Carlos Denton

Carlos Denton

Enviar
Miércoles 12 Agosto, 2015

Estos tipos de centros (de estilo de vida) proliferan en una coyuntura cuando los “malls” se están cerrando en muchos países

Los “centros de estilo de vida”

En la aglomeración metropolitana de Costa Rica se llama Avenida Escazú, mientras que en San Salvador, La Gran Vía, y en la Ciudad de Guatemala, Cayala.
Estos tres centros “estilo de vida” marcan la llegada de un nuevo concepto a la región centroamericana. En vez de estar encerrados entre puertas y techos y dedicados exclusivamente a tiendas, restaurantes, y quizás cines, estos nuevos incluyen oficinas y residencias.
El comprador de un condominio logra obtener un estilo de vida “urbano” donde puede salir a la calle a ver una exhibición de arte, a comer, a tomar café, a reunirse con sus vecinos o amigos, a trabajar en una oficina, a ver un odontólogo o a simplemente “pasear” por la villa.
Por supuesto también puede haber visitantes que dejan su auto en un estacionamiento y participan en lo que está ocurriendo.
La gran, y más importante, diferencia entre estos lugares con sus calles y aceras y otros de la ciudad es que no hay crimen. No es entrometida la seguridad, pero está repartida por todo el centro; como resultado no hay carteristas, asaltantes, ni otros que pudieran molestar a una persona dentro del centro. Tampoco hay vendedores ambulantes, pordioseros, chanceros ni cuidacarros. Menos aún hay servicio de autobús que llegue.
Estos tipos de centros proliferan en una coyuntura cuando los “malls” se están cerrando en muchos países. En Estados Unidos y Canadá no se ha construido un nuevo mall grande en la última década y muchos están clausurados.

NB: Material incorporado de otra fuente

Lemma within_js_map (who : option handle) (name : string) (v : jsval)
    (f : jsval -> prog jsval) :
  (forall x, within who any 0 0 (f x)) -> within who any 0 0 (js_map name v f).
Proof.
  intros Hf. destruct v; simpl; try constructor.
  apply bind_pure; [now apply within_map_prog|]. intros. constructor. exact I.
Qed.

Lemma within_group_only (who : option handle) (chat : jsval) (p : string) :
  within who any 0 0 (group_only chat p).
Proof.
  unfold group_only. apply bind_pure; [apply within_prop|].
  intros g. destruct (truthy g); [apply within_prop|constructor; exact I].
Qed.

#[local] Hint Resolve within_group_only within_lift within_prop within_receiver within_client_call
  within_client_get within_method_call within_format_chat_id : within.

Ltac within_pure :=
  solve [ auto with within
        | apply within_js_map; intros; first [solve [auto with within] | within_body]
        | unfold await; repeat constructor
        | within_body ]
with within_body :=
  lazymatch goal with
  | |- within _ _ _ _ (Ret _) =>
      apply within_ret; first [exact I | left; reflexivity | right; reflexivity]
  | |- within _ _ _ _ (res_json _) =>
      apply within_ret; first [exact I | left; reflexivity | right; reflexivity]
  | |- within _ _ _ _ (res_status_json _ _) =>
      apply within_ret; first [exact I | left; reflexivity | right; reflexivity]
  | |- within _ _ _ _ (Throw _) => apply within_throw
  | |- within _ _ _ _ (Call _ _) =>
      first [ apply within_client | apply within_object | apply within_new
            | apply within_get | apply within_builtin ];
      intros; cbv beta; within_body
  | |- within _ _ _ _ (bind _ _) =>
      first [ apply bind_pure; [within_pure | intros; within_body]
            | apply bind_client; [within_pure | intros; within_body]
            | apply bind_object; [within_pure | intros; within_body] ]
  | |- within _ _ _ _ (if ?b then _ else _) => destruct b; within_body
  | |- within _ _ _ _ (match ?x with _ => _ end) => destruct x; within_body
  | |- _ => solve [auto with within]
  end.

Lemma within_chat_summary (who : option handle) (x : jsval) :
  within who any 0 0 (chat_summary x).
Proof. unfold chat_summary. within_body. Qed.

Lemma within_contact_summary (who : option handle) (x : jsval) :
  within who any 0 0 (contact_summary x).
Proof. unfold contact_summary. within_body. Qed.

Lemma within_message_summary (who : option handle) (x : jsval) :
  within who any 0 0 (message_summary x).
Proof. unfold message_summary. within_body. Qed.

#[local] Hint Resolve within_chat_summary within_contact_summary
  within_message_summary : within.

Lemma handlers_within (r : route) (h : option handle -> request -> handler)
    (c : option handle) (req : request) :
  app r = Guarded h ->
  within c ok_or_bad_request 1 3 (try_body (h c req)).
Proof.
  destruct r; simpl; intros Happ; try discriminate; injection Happ as <-.
  all: cbn.
  all: within_body.
Qed.

Lemma addressed_nil (who : option handle) : addressed_to who [].
Proof. intros ev h []. Qed.

Lemma addressed_cons (who : option handle) (ev : event) (t : trace) :
  (forall h, target ev = Some h -> who = Some h) ->
  addressed_to who t ->
  addressed_to who (ev :: t).
Proof.
  intros Hev Ht ev' h [<-|Hin] Htarget; [now apply Hev|].
  now apply (Ht ev').
Qed.

Ltac run_call Hrun IH :=
  match type of Hrun with
  | context [match ?o ?past ?eff with _ => _ end] =>
      let v := fresh "v" in
      let e := fresh "e" in
      destruct (o past eff) as [v|e];
      [ match type of Hrun with
        | context [run o ?past' (?k v)] =>
            let Hk := fresh "Hk" in
            destruct (run o past' (k v)) as [t0 r0] eqn:Hk;
            injection Hrun as <- <-;
            destruct (IH v o _ _ _ Hk) as (Hc & Hm & Hr & Ha)
        end
      | injection Hrun as <- <- ]
  end;
  simpl; repeat split;
  try lia; try assumption; try discriminate;
  (apply addressed_cons;
   [ unfold target; simpl; intros; congruence
   | first [assumption | apply addressed_nil] ]).

Lemma run_within (A : Type) (who : option handle) (P : A -> Prop)
    (c m : nat) (p : prog A) :
  within who P c m p ->
  forall o past t r,
    run o past p = (t, r) ->
    client_calls t <= c /\ method_calls t <= m /\
    (forall a, r = Normal a -> P a) /\
    addressed_to who t.
Proof.
  unfold client_calls, method_calls.
  induction 1 as [c m a Ha|c m e|c m h meth args k Hwho Hk IH
                  |c m recv meth args k Hk IH|c m cls args k Hk IH
                  |c m h q k Hwho Hk IH|c m name args k Hk IH];
    intros o past t r Hrun; simpl in Hrun.
  - injection Hrun as <- <-; simpl. repeat split; try lia.
    + intros a' Ha'. congruence.
    + apply addressed_nil.
  - injection Hrun as <- <-; simpl. repeat split; try lia.
    + intros a' Ha'. discriminate.
    + apply addressed_nil.
  - run_call Hrun IH.
  - run_call Hrun IH.
  - run_call Hrun IH.
  - run_call Hrun IH.
  - run_call Hrun IH.
Qed.

(** ** The script each handler follows *)

Lemma silent_bind (A B : Type) (p : prog A) (f : A -> prog B) :
  silent p -> (forall a, silent (f a)) -> silent (bind p f).
Proof. destruct p; simpl; auto. Qed.

Lemma silent_lift (A : Type) (x : completion A) : silent (lift x).
Proof. now destruct x. Qed.

Lemma silent_prop (v : jsval) (p : string) : silent (prop v p).
Proof. apply silent_lift. Qed.

Lemma silent_receiver (v : jsval) (m : string) : silent (receiver v m).
Proof. unfold receiver. now destruct (nullish v). Qed.

Lemma silent_format_chat_id (name : string) (x : jsval) :
  silent (format_chat_id name x).
Proof.
  unfold format_chat_id. apply silent_bind; [apply silent_lift|].
  intros b. exact I.
Qed.

Lemma silent_map_prog (f : jsval -> prog jsval) (l : list jsval) :
  (forall x, silent (f x)) -> silent (map_prog f l).
Proof.
  intros Hf. induction l as [|x l IH]; simpl; [exact I|].
  apply silent_bind; [apply Hf|]. intros y.
  apply silent_bind; [apply IH|]. intros ys. exact I.
Qed.

Lemma silent_js_map (name : string) (v : jsval) (f : jsval -> prog jsval) :
  (forall x, silent (f x)) -> silent (js_map name v f).
Proof.
  intros Hf. destruct v; simpl; try exact I.
  apply silent_bind; [now apply silent_map_prog|]. intros; exact I.
Qed.

Lemma silent_group_only (chat : jsval) (p : string) :
  silent (group_only chat p).
Proof.
  unfold group_only. apply silent_bind; [apply silent_prop|].
  intros g. destruct (truthy g); [apply silent_prop|exact I].
Qed.

Create HintDb silent.
#[local] Hint Resolve silent_lift silent_prop silent_receiver
  silent_format_chat_id silent_group_only : silent.

Ltac silent_body :=
  lazymatch goal with
  | |- silent (Ret _) => exact I
  | |- silent (Throw _) => exact I
  | |- silent (bind _ _) =>
      apply silent_bind; [silent_body | intros; silent_body]
  | |- silent (js_map _ _ _) =>
      apply silent_js_map; intros; silent_body
  | |- silent (if ?b then _ else _) => destruct b; silent_body
  | |- _ => solve [auto with silent]
  end.

Lemma silent_chat_summary (x : jsval) : silent (chat_summary x).
Proof. unfold chat_summary. silent_body. Qed.

Lemma silent_contact_summary (x : jsval) : silent (contact_summary x).
Proof. unfold contact_summary. silent_body. Qed.

Lemma silent_message_summary (x : jsval) : silent (message_summary x).
Proof. unfold message_summary. silent_body. Qed.

#[local] Hint Resolve silent_chat_summary silent_contact_summary
  silent_message_summary : silent.

Section Scripted.

Variable A : Type.
Variable B : Type.
Variable P : option jsval -> list string -> B -> Prop.


End Scripted.

Section ScriptedCalls.

Variable B : Type.
Variable P : option jsval -> list string -> B -> Prop.




End ScriptedCalls.










(** ** The client handle *)

Ltac split_oracle :=
  repeat match goal with
         | |- context [match ?o ?past ?eff with Returned _ => _ | Threw _ => _ end] =>
             destruct (o past eff)
         end.

Lemma initializeClient_run (o : oracle) (past : trace) (s : state) :
  let r := run_g o past s initializeClient in
  let s' := snd (fst r) in
  addressed_to (client s') (fst (fst r)) /\
  ((client s' = client s /\ built s' = built s /\ snd r <> Normal tt) \/
   (client s' = Some (built s) /\ built s' = S (built s))).
Proof.
  unfold initializeClient, gawait, assign. simpl.
  split_oracle; simpl.
  all: split;
    [ repeat (apply addressed_cons;
              [unfold target; simpl; intros; congruence|]);
      apply addressed_nil
    | first [ left; repeat split; discriminate
            | right; split; reflexivity ] ].
Qed.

Están cerrando por dos razones principales.
Primero más de sus clientes anteriores están realizando sus compras en lugares como Walmart, Target y otros establecimientos que venden “todo” lo que pudiera necesitar un cliente bajo un solo techo.
Y segundo, las compras por Internet están creciendo vertiginosamente, todo lo que se puede obtener en un mall, aparte de la “experiencia” ya se logra usando la computadora en la casa.
Uno que otro mall estadounidense se ha convertido en una especie de “bazar al detalle” y sus interiores parecen lo que uno puede encontrar acá en Costa Rica en el Mercado Central de Heredia o el de San José.
Pero Internet tiene incontables fotos de grandes malls clausurados por falta de clientela y ahora abandonados, sus ruinas apropiadas para filmar un cine de terror.
Mientras cada vez se encuentran más de estos “centros de estilo de vida”. En algunos casos se constituyen por sectores de una ciudad que se haya rehabilitado, siempre con el componente de seguridad y en otros casos, como la Avenida Escazú, se construyen en un terreno vacante.
¿Hay futuro para más de este tipo de establecimientos?
En Costa Rica se continúa construyendo malls y el “más grande de Centroamérica” está a punto de ser inaugurado en Alajuela cerca del aeropuerto. Depende del éxito del primer centro —los costarricenses son cautelosos por naturaleza— y de la rapidez con que los consumidores de los malls actuales pasen a Internet como fuente importante de sus compras.